═════ Dataset entries

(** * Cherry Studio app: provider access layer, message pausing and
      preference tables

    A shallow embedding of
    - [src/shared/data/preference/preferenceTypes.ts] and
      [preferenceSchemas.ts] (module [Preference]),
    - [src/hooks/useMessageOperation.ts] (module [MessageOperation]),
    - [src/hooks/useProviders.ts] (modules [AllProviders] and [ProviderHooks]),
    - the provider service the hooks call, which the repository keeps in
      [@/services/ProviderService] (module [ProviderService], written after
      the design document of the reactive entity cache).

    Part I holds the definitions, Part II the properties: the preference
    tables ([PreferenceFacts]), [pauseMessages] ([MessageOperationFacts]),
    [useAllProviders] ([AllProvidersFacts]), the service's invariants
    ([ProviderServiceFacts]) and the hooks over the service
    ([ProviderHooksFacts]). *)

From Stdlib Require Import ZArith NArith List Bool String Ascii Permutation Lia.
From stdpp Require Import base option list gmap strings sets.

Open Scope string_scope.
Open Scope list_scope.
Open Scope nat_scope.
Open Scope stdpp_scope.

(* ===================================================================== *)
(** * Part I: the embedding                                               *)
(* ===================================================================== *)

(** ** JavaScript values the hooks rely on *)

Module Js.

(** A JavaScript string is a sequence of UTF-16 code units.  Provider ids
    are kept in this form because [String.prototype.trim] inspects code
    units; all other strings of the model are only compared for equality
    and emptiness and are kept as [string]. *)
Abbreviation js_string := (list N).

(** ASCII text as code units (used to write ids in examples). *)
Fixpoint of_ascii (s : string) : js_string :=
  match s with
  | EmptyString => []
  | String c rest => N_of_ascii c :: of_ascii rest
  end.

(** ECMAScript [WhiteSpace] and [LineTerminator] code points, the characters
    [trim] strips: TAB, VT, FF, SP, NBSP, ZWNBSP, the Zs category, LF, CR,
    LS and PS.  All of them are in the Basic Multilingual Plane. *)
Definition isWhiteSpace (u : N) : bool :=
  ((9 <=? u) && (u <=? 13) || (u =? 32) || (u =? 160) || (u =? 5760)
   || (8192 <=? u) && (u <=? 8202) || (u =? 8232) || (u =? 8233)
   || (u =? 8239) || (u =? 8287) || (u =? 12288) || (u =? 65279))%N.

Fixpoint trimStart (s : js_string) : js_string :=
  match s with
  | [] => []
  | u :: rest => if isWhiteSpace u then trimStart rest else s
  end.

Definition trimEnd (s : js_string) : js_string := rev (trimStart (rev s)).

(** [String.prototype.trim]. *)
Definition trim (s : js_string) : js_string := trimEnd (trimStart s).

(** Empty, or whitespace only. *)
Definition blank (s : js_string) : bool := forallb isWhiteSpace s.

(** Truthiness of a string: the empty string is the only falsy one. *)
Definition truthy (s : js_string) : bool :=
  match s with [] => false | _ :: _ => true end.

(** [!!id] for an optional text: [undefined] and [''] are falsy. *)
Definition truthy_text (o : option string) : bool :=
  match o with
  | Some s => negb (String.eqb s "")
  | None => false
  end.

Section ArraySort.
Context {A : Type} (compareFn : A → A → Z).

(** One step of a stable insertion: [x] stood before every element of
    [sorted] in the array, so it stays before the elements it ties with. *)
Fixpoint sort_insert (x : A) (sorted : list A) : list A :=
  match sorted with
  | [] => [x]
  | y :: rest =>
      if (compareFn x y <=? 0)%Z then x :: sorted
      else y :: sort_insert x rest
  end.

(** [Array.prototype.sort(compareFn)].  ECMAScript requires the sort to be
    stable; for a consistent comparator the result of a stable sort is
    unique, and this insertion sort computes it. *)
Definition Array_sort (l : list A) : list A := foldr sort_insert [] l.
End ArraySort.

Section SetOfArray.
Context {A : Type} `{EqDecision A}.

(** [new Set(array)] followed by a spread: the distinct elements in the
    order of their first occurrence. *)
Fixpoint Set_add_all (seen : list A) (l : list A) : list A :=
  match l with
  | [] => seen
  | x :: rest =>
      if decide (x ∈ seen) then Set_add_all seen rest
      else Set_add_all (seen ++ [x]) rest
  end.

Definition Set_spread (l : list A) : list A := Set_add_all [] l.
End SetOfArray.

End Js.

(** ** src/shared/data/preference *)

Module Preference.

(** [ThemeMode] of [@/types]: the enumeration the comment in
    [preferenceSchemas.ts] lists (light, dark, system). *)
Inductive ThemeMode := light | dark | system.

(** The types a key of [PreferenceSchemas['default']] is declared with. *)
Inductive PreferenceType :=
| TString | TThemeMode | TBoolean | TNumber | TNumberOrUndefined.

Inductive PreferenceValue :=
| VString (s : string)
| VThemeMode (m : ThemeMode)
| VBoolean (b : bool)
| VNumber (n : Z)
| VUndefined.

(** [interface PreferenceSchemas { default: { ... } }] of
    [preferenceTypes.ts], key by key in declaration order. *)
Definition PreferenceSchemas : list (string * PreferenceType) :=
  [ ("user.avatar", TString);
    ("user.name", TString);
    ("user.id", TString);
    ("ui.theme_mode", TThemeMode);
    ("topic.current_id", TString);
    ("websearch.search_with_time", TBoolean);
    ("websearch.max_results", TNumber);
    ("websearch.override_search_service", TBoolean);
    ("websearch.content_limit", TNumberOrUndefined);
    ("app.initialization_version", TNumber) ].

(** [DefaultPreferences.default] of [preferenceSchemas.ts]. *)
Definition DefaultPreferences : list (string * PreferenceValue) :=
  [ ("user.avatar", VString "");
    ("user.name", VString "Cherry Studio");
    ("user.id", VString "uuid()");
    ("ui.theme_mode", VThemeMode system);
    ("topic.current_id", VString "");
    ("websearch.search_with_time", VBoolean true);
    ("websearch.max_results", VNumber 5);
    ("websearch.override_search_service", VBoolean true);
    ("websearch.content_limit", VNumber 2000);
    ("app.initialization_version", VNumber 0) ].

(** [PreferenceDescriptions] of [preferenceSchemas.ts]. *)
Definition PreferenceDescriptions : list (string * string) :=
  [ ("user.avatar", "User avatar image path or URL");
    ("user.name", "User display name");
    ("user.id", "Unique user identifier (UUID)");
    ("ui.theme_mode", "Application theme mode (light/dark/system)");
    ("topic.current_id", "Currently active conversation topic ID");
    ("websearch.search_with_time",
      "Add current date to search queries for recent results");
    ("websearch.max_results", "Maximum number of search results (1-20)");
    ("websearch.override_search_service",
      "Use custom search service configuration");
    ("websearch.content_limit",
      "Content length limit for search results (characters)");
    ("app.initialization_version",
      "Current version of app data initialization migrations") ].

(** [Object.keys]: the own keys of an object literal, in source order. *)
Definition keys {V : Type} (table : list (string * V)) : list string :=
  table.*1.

══════════

- _How to complete this task_: Scan the entries above and copy each line where "TBoolean" occurs.

- _Exercise output_:
| TString | TThemeMode | TBoolean | TNumber | TNumberOrUndefined.
    ("websearch.search_with_time", TBoolean);
    ("websearch.override_search_service", TBoolean);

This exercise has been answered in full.